2013-04-10 03:34 AM
Hey,
I would be grateful for some help - first time moving from dev kit to own board. I have a software design based on the stm32 f4 G-Eval kit, developed using the g-eval libraries as the foundation. I am using Keil uVision 4 as my development environemnt. 1. In production, I will not need so many pins on the MCU as per the MCU in the G-eval dev board. Could you please outline what changes have to be made when you use an MCU with a lower number of pins? For example, for I2C1 do you simply select a lower MCU partnumber in the project settings and use the pins marked as I2C1 on the datasheet of that new MCU, or is there more to it? Are code changes to the library required or example? 2. Likewise, when using a chip with a lower amount of flash memory etc than the kit, do you have to make any changes in code, or is it again simply a matter of changing the MCU partnumber in project settings? Thanks2013-04-10 04:06 AM
ST has a pin fitting app called Micro Xplorer, other people have used Excel sheets, and others just go through the data sheet/manual and confirm what functions escape on what pins, and if you need to use a different USARTx to free up pins for other things.
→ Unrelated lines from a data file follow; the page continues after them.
(** A machine with an empty disk and one with a rootfs partition. *)
Definition hdr1 : list byte := lit "EFI PART" ++ drop 8 hdr0.
Definition img1 : list byte :=
  replicate 512 x00 ++ hdr1 ++ replicate 420 x00 ++ rootfs_raw ++ replicate 112 x00.
Definition sda : disk := Disk 3 512 (replicate 64 x00).
Definition sdb : disk := Disk 4 512 img1.
Definition devs0 (p : path) : option disk :=
  if decide (p = lit "/dev/sda") then Some sda else if decide (p = lit "/dev/sdb") then Some sdb else None.
Definition names0 : list (list byte) := [lit "."; lit "loop0"; lit "tty"; lit "sda"; lit "sdb"].
Definition fd_disk (fd : Z) : disk := if decide (fd = 3)%Z then sda else sdb.
Definition two_disks : oracle := λ _ c,
  match c return reply c with
  | Opendir _ => Ok names0
  | Lstat p => Ok (StatInfo (if devs0 p then S_IFBLK else S_IFREG) 0)
  | Open p _ => match devs0 p with Some dk => Ok (dk_fd dk) | None => Err ENOENT end
  | IoctlBlkSszGet fd => Ok (dk_block (fd_disk fd))
  | IoctlBlkGetSize64 fd => Ok (Z.of_nat (length (dk_img (fd_disk fd))))
  | Pread fd n off => Ok (take n (drop (Z.to_nat off) (dk_img (fd_disk fd))))
  | c => default_reply c
  end.
Lemma devs0_cases p dk : devs0 p = Some dk → dk = sda ∨ dk = sdb.
Proof. unfold devs0. destruct (decide _); [|destruct (decide _)]; intros [= <-]; auto. Qed.
Lemma two_disks_contract : DevContract two_disks names0 devs0.
Proof.
  constructor. intros h c. destruct c; try exact I; try reflexivity; cbn [scan_env two_disks].
  - intros dk Hdk. by rewrite Hdk.
  - intros p dk [-> | ->]%devs0_cases -> _; reflexivity.
  - intros p dk [-> | ->]%devs0_cases ->; reflexivity.
  - intros p dk [-> | ->]%devs0_cases ->; reflexivity.
  - destruct (devs0 _); [by eexists|]. by intros st [= <-].
Qed.
Lemma scan_finds_first_witness : ∃ d' pn',
  (run two_disks [] (cominitAutomountFindPartition (Some zero_disk) (Some COMINIT_ROOTFS_GUID_TYPE)
     (Some (replicate 256 x00)) 256)).1 = Done (EXIT_SUCCESS, Some d', Some pn') ∧
  cstr (diskName d') = lit "/dev/sdb" ∧ cstr pn' = lit "/dev/sdb1".
Proof.
  destruct (scan_finds_first two_disks names0 devs0 zero_disk COMINIT_ROOTFS_GUID_TYPE (replicate 256 x00) 256
    two_disks_contract) as (r & d' & pn' & E & Hs).
  - repeat (apply Forall_cons; split); try done; (split; [by apply (bool_decide_unpack _)|vm_compute; lia]).
  - intros p dk [-> | ->]%devs0_cases; (split_and!; [by vm_compute|by vm_compute|]).
    + intros h Hh. assert (gptHeader sda = None) as E1 by by vm_compute. congruence.
    + intros h Hh. assert (gptHeader sdb = Some hdr1) as E1 by by vm_compute.
      assert (h = hdr1) as -> by congruence. split; split_and!; by vm_compute.
  - vm_compute. lia.
  - assert (scanDisks devs0 COMINIT_ROOTFS_GUID_TYPE names0 = Some (lit "/dev/sdb", sdb, 0)) as E1 by by vm_compute.
    rewrite E1 in Hs. destruct Hs as (-> & H1 & _ & _ & H2). exists d', pn'. split; [exact E|]. split; [exact H1|].
    rewrite H2. by vm_compute.
Defined.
The lower the pin count the more crowded the peripherals become. You will need to reflect the pin and board changes in the include file related to the board, or however else you are assigning and configuring pins and peripherals. The library doesn't need changes, the board support code does. Watch defines in the C/C++ tab.
In Keil you'd pick the correct device, and confirm in the target window the size of IROM1/IRAM1 configurations. For the most part there shouldn't be any absolute memory references that need changing. As far as I know all F407 parts share the same die, just packaged and marked differently.